For me, nothing inspires confidence more than measured improvement. Structured practice yields the best results. Always start a training session with a plan. Shooting a season with a training plan in place sets you up for the best possible finishes.
Consistent training practices reinforce your mind’s ability to stay focused on the task at hand. Structure in your practice allows you to weed out weak points in your game. I specifically train hardest at the things I feel I have the most room to improve at. You aren’t really getting anywhere if you simply go to the range and shoot the same drill over and over again trying to shave a tenth of a second off of something you already do well. Take a look at the things you hate doing – you typically hate those things because you are bad at them. I personally take great pleasure from conquering something with which I initially have difficulty.
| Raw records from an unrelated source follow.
(* ===== verification/Pipeline.v ===== *)
(** * The two programs, end to end

    [main] ([src/huffman/main.py], lines 7-26) counts the text, builds the
    tree, derives the table, encodes, decodes, and prints whether the
    decoded text equals the original; [main_encodage] (the
    [if __name__ == '__main__'] block of [src/encodage.py], lines 201-215)
    builds the tree and the table, encodes, and asserts the three checks of
    the validator.  Reading [test.txt], the prints, the statistics and the
    file written are left out: the text is the parameter, and each program
    returns what decides its outcome (the boolean printed, or an
    [AssertionError]). *)

From stdpp Require Import base list sets strings.
From Stdlib Require Import ZArith Ascii.
From S2P Require Import Prelude Noeud Validation Frequences Tas Construction Codes Encodage Decodage.

Section Pipeline.
Context {A : Type} `{EqDecision A} `{!Tas (Noeud A) noeud_lt}.

(** [main()] of [src/huffman/main.py], up to the print of the check. *)
Definition main (texte : list A) : Resultat bool :=
  let frequences := analyser_frequences texte in
  arbre ← construire_arbre frequences;
  codes ← generer_codes arbre;
  texte_encode ← encoder texte codes;
  texte_decode ← decoder texte_encode arbre;
  Ok (bool_decide (texte = texte_decode)).

(** The [__main__] block of [src/encodage.py]. *)
Definition main_encodage (texte : list A) : Resultat unit :=
  racine ← recuperer_arbre_huffman texte;
  table_codage ← generer_codes_huffman racine;
  texte_encode ← encoder_texte texte;
  if negb (verifier_codes_caracteres table_codage texte) then raise AssertionError else
  if negb (verifier_propriete_prefixe table_codage) then raise AssertionError else
  if negb (verifier_texte_encode_non_vide texte_encode) then raise AssertionError else
  Ok tt.

(** ** Lemmas *)

Lemma creer_noeuds_feuilles_caracteres (d : dict A Z) :
  map caractere (creer_noeuds_feuilles d) = map Some (dict_keys d).
Proof. induction d as [|[c f] d IH]; simpl; [done|]. by f_equal. Qed.

Lemma elem_of_map_Some (c : A) l : Some c ∈ map Some l <-> c ∈ l.
Proof. rewrite !list_elem_of_In, in_map_iff. naive_solver. Qed.

Lemma NoDup_map_Some (l : list A) : NoDup (map Some l) <-> NoDup l.
Proof.
  induction l as [|x l IH]; simpl; [split; constructor|].
  by rewrite !NoDup_cons, elem_of_map_Some, IH.
Qed.

(** A tree whose leaves are those of the frequencies of [texte] has the
    distinct characters of [texte]. *)
Lemma caracteres_texte (racine : Noeud A) texte :
  arbre_valide racine ->
  feuilles racine ≡ₚ creer_noeuds_feuilles (calculer_frequences texte) ->
  NoDup (caracteres racine) /\ (forall c, c ∈ caracteres racine <-> c ∈ texte).
Proof.
  intros Hv Hl. apply (Permutation_map caractere) in Hl.
  rewrite <-caracteres_feuilles, creer_noeuds_feuilles_caracteres in Hl by done.
  split.
  - apply NoDup_map_Some. rewrite Hl.
    apply NoDup_map_Some, calculer_frequences_NoDup.
  - intros c. rewrite <-(calculer_frequences_keys texte c).
    rewrite <-(elem_of_map_Some c (caracteres racine)), <-(elem_of_map_Some c (dict_keys _)).
    by rewrite Hl.
Qed.

Context `{!TasLois (Noeud A) noeud_lt}.

(** The tree of a text with two distinct characters: valid, internal
    root, the text's characters, once each. *)
Lemma arbre_texte texte x y :
  x ∈ texte -> y ∈ texte -> x <> y ->
  exists racine f g d,
    construire_arbre (analyser_frequences texte) = Ok racine /\
    construire_arbre_huffman (creer_noeuds_feuilles (calculer_frequences texte)) = Ok (Some racine) /\
    racine = mkNoeud None f (Some g) (Some d) /\ arbre_valide racine /\ freq_positives racine /\
    NoDup (caracteres racine) /\ (forall c, c ∈ caracteres racine <-> c ∈ texte).
Proof.
  intros Hx Hy Hxy.
  destruct (construire_arbre_bon texte) as (r & Hr & (Hv & Hp & _) & Hl & _);
    [intros ->; by apply not_elem_of_nil in Hx|].
  assert (2 <= length (feuilles r)) as H2.
  { rewrite (Permutation_length Hl), creer_noeuds_feuilles_length.
    by apply (calculer_frequences_deux texte x y). }
  destruct (valide_racine_interne r Hv H2) as (f & g & d & Hrfgd & _ & _).
  destruct (caracteres_texte r texte Hv Hl) as [Hnd Hmem].
  exists r, f, g, d. split_and!; try done.
  rewrite construire_arbres_bind, <-analyser_calculer_frequences, Hr; [done|].
  intros Hnil. pose proof (calculer_frequences_deux texte x y Hx Hy Hxy) as H.
  rewrite Hnil in H. simpl in H. lia.
Qed.

Lemma couverture (racine : Noeud A) texte :
  (forall c, c ∈ caracteres racine <-> c ∈ texte) ->
  Forall (fun c => is_Some (dict_get (chemins racine) c)) texte.
Proof. intros Hmem. apply Forall_forall. intros c Hc. by apply chemins_couvre, Hmem. Qed.

(** Below an internal root, a non-empty text encodes to a non-empty string. *)
Lemma encodage_non_vide (f : Z) (g d : Noeud A) (c : A) (texte : list A) :
  Forall (fun c => is_Some (dict_get (chemins (mkNoeud None f (Some g) (Some d))) c)) (c :: texte) ->
  mjoin (map (fun c => default [] (dict_get (chemins (mkNoeud None f (Some g) (Some d))) c))
    (c :: texte)) <> [].
Proof.
  intros Hcov. apply Forall_cons in Hcov as [[q Hq] _].
  change (mjoin (map ?F (c :: texte))) with (F c ++ mjoin (map F texte)). cbv beta.
  rewrite Hq. apply dict_get_Some_In in Hq.
  pose proof (chemins_non_vides f g d) as Hne. rewrite Forall_forall in Hne.
  apply Hne in Hq. simpl in Hq. by intros [? _]%app_eq_nil.
Qed.

(** The steps of [main] on a text with two distinct characters: the
    tree, its code table (the paths), the encoding, and its decoding. *)
Lemma main_etapes (texte : list A) x y :
  x ∈ texte -> y ∈ texte -> x <> y ->
  exists racine bits,
    construire_arbre (analyser_frequences texte) = Ok racine /\
    generer_codes racine = Ok (chemins racine) /\
    encoder texte (chemins racine) = Ok bits /\
    decoder bits racine = Ok texte.
Proof.
  intros Hx Hy Hxy.
  destruct (arbre_texte texte x y Hx Hy Hxy) as (r & f & g & d & Hr & _ & -> & Hv & _ & Hnd & Hmem).
  pose proof (couverture _ texte Hmem) as Hcov.
  eexists _, _. split_and!; [done| |by apply encoder_Ok|].
  - by rewrite generer_codes_chemins, ou_zero_chemins_interne.
  - rewrite decoder_mjoin; [done|done|done|apply table_de_chemins|done].
Qed.

(** The steps of [main] on one character repeated: a lone leaf, the code
    ["0"], and the decoder reads [None.char] below the leaf. *)
Lemma main_un_caractere_etapes (c : A) n :
  construire_arbre (analyser_frequences (replicate (S n) c)) = Ok (feuille c (Z.of_nat (S n))) /\
  generer_codes (feuille c (Z.of_nat (S n))) = Ok [(c, [b0])] /\
  encoder (replicate (S n) c) [(c, [b0])] = Ok (mjoin (replicate (S n) [b0])) /\
  decoder (mjoin (replicate (S n) [b0])) (feuille c (Z.of_nat (S n))) = raise AttributeError.
Proof.
  rewrite analyser_calculer_frequences, calculer_frequences_replicate.
  split_and!; [apply construire_arbre_singleton|done| |done].
  rewrite encoder_Ok; [|apply Forall_replicate; simpl; rewrite decide_True by done; by eexists].
  f_equal. generalize (S n) as k. induction k as [|k IH]; [done|].
  simpl in *. rewrite decide_True by done. simpl. by f_equal.
Qed.

(** ** Properties *)

(** C2: [main] of [src/huffman/main.py] prints "Décodage correct" for
    every text with at least two distinct characters: the text decoded
    from its encoding is the text. *)
Theorem main_correct (texte : list A) x y :
  x ∈ texte -> y ∈ texte -> x <> y -> main texte = Ok true.
Proof.
  intros Hx Hy Hxy.
  destruct (main_etapes texte x y Hx Hy Hxy) as (r & bits & Hr & Hc & He & Hd).
  unfold main. rewrite Hr, bind_ret, Hc, bind_ret, He, bind_ret, Hd, bind_ret.
  f_equal. by apply bool_decide_eq_true_2.
Qed.

(** C19: on a text made of one character repeated, [main] raises
    [AttributeError]: the tree is a single leaf, its code is ["0"], and
    the decoder reads [None.char] below the leaf. *)
Theorem main_un_caractere (c : A) n : main (replicate (S n) c) = raise AttributeError.
Proof.
  destruct (main_un_caractere_etapes c n) as (Hr & Hc & He & Hd).
  unfold main. by rewrite Hr, bind_ret, Hc, bind_ret, He, bind_ret, Hd.
Qed.

(** C20: the [__main__] block of [src/encodage.py] passes its three
    assertions on every text with at least two distinct characters. *)
Theorem main_encodage_correct (texte : list A) x y :
  x ∈ texte -> y ∈ texte -> x <> y -> main_encodage texte = Ok tt.
Proof.
  intros Hx Hy Hxy.
  destruct (arbre_texte texte x y Hx Hy Hxy) as (r & f & g & d & _ & Hr & -> & Hv & Hp & Hnd & Hmem).
  pose proof (couverture _ texte Hmem) as Hcov.
  unfold main_encodage, encoder_texte, recuperer_arbre_huffman.
  rewrite Hr, !bind_ret, generer_codes_huffman_chemins by done.
  rewrite !bind_ret, encoder_Ok by done. rewrite bind_ret.
  rewrite (proj2 (verifier_codes_caracteres_spec _ _)) by done. cbn [negb].
  rewrite verifier_propriete_prefixe_complete by (by apply chemins_sans_prefixe).
  cbn [negb].
  destruct texte as [|c t]; [by apply not_elem_of_nil in Hx|].
  unfold verifier_texte_encode_non_vide.
  destruct (mjoin _) eqn:E; [by apply encodage_non_vide in E|done].
Qed.

(** C21: on a text made of one character repeated, the [__main__] block
    of [src/encodage.py] fails its last assertion: the lone leaf gets the
    empty code, so the encoded text is empty. *)
Theorem main_encodage_un_caractere (c : A) n :
  generer_codes_huffman (Some (feuille c (Z.of_nat (S n)))) = Ok [(c, [])] /\
  encoder_texte (replicate (S n) c) = Ok [] /\
  main_encodage (replicate (S n) c) = raise AssertionError.
Proof.
  assert (generer_codes_huffman (Some (feuille c (Z.of_nat (S n)))) = Ok [(c, [])]) as Hg.
  { unfold generer_codes_huffman. simpl. done. }
  assert (recuperer_arbre_huffman (replicate (S n) c) = Ok (Some (feuille c (Z.of_nat (S n))))) as Hr.
  { unfold recuperer_arbre_huffman. rewrite calculer_frequences_replicate.
    apply construire_arbre_huffman_singleton. }
  assert (encoder (replicate (S n) c) [(c, [])] = Ok []) as He.
  { generalize (S n) as k. induction k as [|k IH]; [done|].
    simpl. rewrite decide_True by done. simpl. by rewrite IH. }
  split_and!; [done| |].
  - unfold encoder_texte. by rewrite Hr, bind_ret, Hg, bind_ret.
  - unfold main_encodage, encoder_texte. rewrite Hr, !bind_ret, Hg, !bind_ret, He, !bind_ret.
    rewrite (proj2 (verifier_codes_caracteres_spec _ _)).
    2:{ apply Forall_replicate. simpl. rewrite decide_True by done. by eexists. }
    rewrite verifier_propriete_prefixe_complete by apply sans_prefixe_singleton.
    done.
Qed.

End Pipeline.

(** ** Witnesses, with CPython's [heapq] *)

Lemma main_correct_witness : main (lettres "aabbc") = Ok true.
Proof.
  apply (main_correct (lettres "aabbc") "a"%char "b"%char); [par_calcul|par_calcul|discriminate].
Defined.

Lemma main_encodage_correct_witness : main_encodage (lettres "aabbc") = Ok tt.
Proof.
  apply (main_encodage_correct (lettres "aabbc") "a"%char "c"%char); [par_calcul|par_calcul|discriminate].
Defined.

Lemma main_un_caractere_witness : main (lettres "xxxx") = raise AttributeError.
Proof. apply (main_un_caractere "x"%char 3). Defined.

Lemma main_encodage_un_caractere_witness :
  main_encodage (lettres "xxxx") = raise AssertionError.
Proof. apply (main_encodage_un_caractere "x"%char 3). Defined.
Ultimately, the focus and confidence that leads to success come with the knowledge that you have prepared properly and won’t be caught off-guard. “I have done the work, so I know that I can execute my plan.”
Make it happen!
Thinking outside the box a little with your training will not only allow you to grow as a shooter, but it keeps things interesting.
Talk to your doctor and choose drills, and practice methods and diet that fit your ability and physiology. And, if in doubt, start slowly and work up to your goal to avoid injury. Try laying out at least three to four weeks worth of this approach to training before your next big match. Then follow it to the letter, I dare you. You will not be disappointed with the results!